Cuando todos coincidieron en que era el momento de pasar a la acción

LUIS LÓPEZ

«No hay más salida que la conflictividad; vamos a hacer todo lo que podamos para movilizar a la gente», decía Joseba Villarreal, de ELA, a principios de año. «Nuestra apuesta es ir a más conflictividad», certificaban en LAB. También Comisiones Obreras y UGT andaban en esa clave anunciando en una rueda de prensa conjunta de Unai Sordo y Raúl Arza que su intención era «recuperar la calle». Y todo eso ocurría tras el gran pacto que los cuatro habían rubricado con la patronal para dar prioridad aplicativa a los convenios colectivos vascos.
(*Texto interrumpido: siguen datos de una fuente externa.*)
(** * Tavily-load: a shallow embedding of the key-rotating reverse proxy

    The Go packages [errors], [types], [config], [repository], [cache],
    [usage], [keymanager], [handler], [middleware] and [proxy] are embedded
    as Rocq modules of the same names.  Go's [int]/[int64] are integers of [Z]
    wrapped to 64 bits, Go strings are byte strings ([string]), the
    concurrent maps of the key manager are finite maps ([gmap string _]),
    a [float64] is the rational it denotes, with the rounding of each
    operation written out, and a Go function that may panic returns an
    [outcome] next to the state it leaves behind. *)

From Stdlib Require Import ZArith String Ascii List Lia Bool QArith Qround Qpower.
From Stdlib Require Import DecimalString Floats.
From Stdlib Require DecimalPos.
From stdpp Require Import gmap strings list fin_maps.

Open Scope string_scope.
Open Scope list_scope.
Open Scope Z_scope.

(** ** Go primitives *)

Module Go.

(** Two's-complement wrap-around of a 64-bit signed integer. *)
Definition wrap64 (z : Z) : Z := (z + 2 ^ 63) mod 2 ^ 64 - 2 ^ 63.

Definition MaxInt64 : Z := 2 ^ 63 - 1.
Definition MinInt64 : Z := - 2 ^ 63.

Definition in_int64 (z : Z) : bool := (MinInt64 <=? z) && (z <=? MaxInt64).

(** The result of running a Go function: it returns, or it panics (an index
    or slice bound out of range, an integer division by zero). *)
Inductive outcome (A : Type) : Type :=
| Returned (a : A)
| Panicked (msg : string).
Arguments Returned {A} a.
Arguments Panicked {A} msg.

Definition returned {A} (o : outcome A) : bool :=
  match o with Returned _ => true | Panicked _ => false end.

(** [a % b] on Go integers: truncated remainder, a run-time panic when
    [b = 0]. *)
Definition rem (a b : Z) : outcome Z :=
  if b =? 0 then Panicked "integer divide by zero" else Returned (Z.rem a b).

(** [len(s)] in bytes. *)
Definition len (s : string) : Z := Z.of_nat (String.length s).

(** [s[:n]]: a run-time panic when [n] exceeds [len(s)]. *)
Definition slice_to (s : string) (n : nat) : outcome string :=
  if (n <=? String.length s)%nat then Returned (substring 0 n s)
  else Panicked "slice bounds out of range".

(** [l[i]] on a slice. *)
Definition index {A} (l : list A) (i : Z) : outcome A :=
  if i <? 0 then Panicked "index out of range"
  else match l !! Z.to_nat i with
       | Some a => Returned a
       | None => Panicked "index out of range"
       end.

(** [strings.HasPrefix(s, prefix)]. *)
Definition HasPrefix (s prefix : string) : bool := String.prefix prefix s.

(** [strings.HasSuffix(s, suffix)]. *)
Definition HasSuffix (s suffix : string) : bool :=
  let n := String.length s in
  let k := String.length suffix in
  (k <=? n)%nat && String.eqb (substring (n - k) k s) suffix.

(** [strings.Contains(s, substr)]. *)
Definition Contains (s substr : string) : bool :=
  match String.index 0 substr s with Some _ => true | None => false end.

(** [strings.ToLower] on the ASCII letters.  Lower-casing a rune outside
    ASCII neither yields nor removes one of the bytes of [".txt"], the one
    suffix the result is tested for. *)
Definition lowerAscii (c : ascii) : ascii :=
  let n := nat_of_ascii c in
  if (65 <=? n)%nat && (n <=? 90)%nat then ascii_of_nat (n + 32) else c.

Fixpoint ToLower (s : string) : string :=
  match s with
  | EmptyString => EmptyString
  | String c rest => String (lowerAscii c) (ToLower rest)
  end.

(** The UTF-8 encodings of the runes for which [unicode.IsSpace] holds. *)
Definition spaceEncodings : list (list ascii) :=
  List.map (List.map ascii_of_nat)
    ([[9]; [10]; [11]; [12]; [13]; [32]; [194; 133]; [194; 160]; [225; 154; 128]]
     ++ List.map (fun b => [226; 128; b]) [128; 129; 130; 131; 132; 133; 134; 135; 136; 137; 138]
     ++ [[226; 128; 168]; [226; 128; 169]; [226; 128; 175]; [226; 129; 159];
         [227; 128; 128]])%nat.

Fixpoint stripPrefix (prefix l : list ascii) : option (list ascii) :=
  match prefix, l with
  | [], _ => Some l
  | p :: prefix', c :: l' =>
      if Ascii.eqb p c then stripPrefix prefix' l' else None
  | _ :: _, [] => None
  end.

(** The input without one leading space rune, when it starts with one
    ([encodings] are tried in turn). *)
Fixpoint stripOne (encodings : list (list ascii)) (l : list ascii)
  : option (list ascii) :=
  match encodings with
  | [] => None
  | e :: rest =>
      match stripPrefix e l with
      | Some l' => Some l'
      | None => stripOne rest l
      end
  end.

Fixpoint stripAll (fuel : nat) (encodings : list (list ascii)) (l : list ascii)
  : list ascii :=
  match fuel with
  | O => l
  | S fuel' =>
      match stripOne encodings l with
      | Some l' => stripAll fuel' encodings l'
      | None => l
      end
  end.

Definition trimLeft (l : list ascii) : list ascii :=
  stripAll (length l) spaceEncodings l.

(** Trailing space runes are leading reversed encodings of the reversed
    input. *)
Definition trimRight (l : list ascii) : list ascii :=
  rev (stripAll (length l) (List.map (@rev ascii) spaceEncodings) (rev l)).

(** [strings.TrimSpace]. *)
Definition TrimSpace (s : string) : string :=
  string_of_list_ascii (trimRight (trimLeft (list_ascii_of_string s))).

(** Whether the bytes start, or end, with the encoding of a space rune. *)
Definition startsWithSpace (l : list ascii) : bool :=
  match stripOne spaceEncodings l with Some _ => true | None => false end.

Definition endsWithSpace (l : list ascii) : bool :=
  match stripOne (List.map (@rev ascii) spaceEncodings) (rev l) with
  | Some _ => true
  | None => false
  end.

(** [bufio.MaxScanTokenSize]. *)
Definition MaxScanTokenSize : Z := 65536.

Definition dropCR (line : list ascii) : list ascii :=
  match rev line with
  | c :: before => if Ascii.eqb c (ascii_of_nat 13) then rev before else line
  | [] => line
  end.

(** The tokens that [bufio.Scanner] with the default [ScanLines] split
    function yields on [text]: [line] holds the bytes of the current line
    in reverse and [n] their number.  A line that does not fit the
    scanner's buffer ends the scan. *)
Fixpoint scanLines (text : list ascii) (line : list ascii) (n : Z) : list string :=
  match text with
  | [] =>
      match line with
      | [] => []
      | _ => [string_of_list_ascii (dropCR (rev line))]
      end
  | c :: rest =>
      if Ascii.eqb c (ascii_of_nat 10)
      then string_of_list_ascii (dropCR (rev line)) :: scanLines rest [] 0
      else if MaxScanTokenSize <=? n + 1 then []
      else scanLines rest (c :: line) (n + 1)
  end.

(** [fmt.Sprintf("%d", z)]. *)
Definition itoa (z : Z) : string := NilZero.string_of_int (Z.to_int z).

(** [time.Time] as seconds on the server's clock; [time.Time{}] is [0]. *)
Definition Time := Z.
Definition zeroTime : Time := 0.
Definition Minute : Z := 60.

(** Membership of a string in a list of [case] labels. *)
Definition oneof (s : string) (cases : list string) : bool :=
  existsb (String.eqb s) cases.

(** *** binary64

    A finite [float64] is the rational number it denotes.  A conversion or
    an arithmetic operation yields the binary64 nearest to the exact
    result, the one with the even significand of two that are equally near:
    [float64] below.  The exponent is left unbounded: the integers of 64
    bits and the quotients of two of them are far from the overflow and
    underflow thresholds of binary64. *)

(** [floor (log2 q)] for a positive [q]: the quotient of a numerator of
    [a + 1] bits and a denominator of [b + 1] bits lies strictly between
    [2 ^ (a - b - 1)] and [2 ^ (a - b + 1)]. *)
Definition ilog2 (q : Q) : Z :=
  let k := Z.log2 (Qnum q) - Z.log2 (Z.pos (Qden q)) in
  if Qle_bool (2 ^ k) q then k else k - 1.

(** The integer nearest to [q], the even one of two that are equally near. *)
Definition roundHalfEven (q : Q) : Z :=
  let f := Qfloor q in
  match (q - inject_Z f ?= 1 # 2)%Q with
  | Lt => f
  | Gt => f + 1
  | Eq => if Z.even f then f else f + 1
  end.

(** The binary64 nearest to a positive [q]: a significand of 53 bits, that
    is an integer from [2 ^ 52] up, times a power of two. *)
Definition nearest64 (q : Q) : Q :=
  let e := ilog2 q - 52 in
  Qred (inject_Z (roundHalfEven (q / 2 ^ e)) * 2 ^ e).

(** Rounding to binary64; on an integer, the conversion [float64(n)]. *)
Definition float64 (q : Q) : Q :=
  match (q ?= 0)%Q with
  | Eq => 0%Q
  | Gt => nearest64 q
  | Lt => (- nearest64 (- q))%Q
  end.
En esa atmósfera, algunos apostaban por que, al fin, los principales sindicatos vascos hiciesen frente común para presionar a Confebask y desbloquear la negociación colectiva, que es la que en última instancia lo condiciona todo. CC OO y UGT incluso plantearon a ELA y LAB un documento para buscar puntos de encuentro, pero los abertzales rechazaron el acercamiento. Y los primeros, también hay que decirlo, no se sorprendieron.

La falta de entendimiento entre las distintas sensibilidades sindicales -una más posibilista y otra más maximalista- se ha cronificado en Euskadi, igual que la parálisis de la negociación colectiva. El pasado mes de junio había 117.496 trabajadores vascos (el 20,5% de los afectados) con sus convenios decaídos y pendientes de recuperar. Son 16.000 más que en el mismo mes del año pasado, lo que da cuenta del deterioro que está provocando al parón de las relaciones laborales en las condiciones de los trabajadores vascos. Además, hay 265.473 asalariados (el 46,3%) con sus convenios prorrogados y pendientes de renovar, y sólo 189.829 (el 33,2%) disfrutan de unas condiciones laborales vigentes.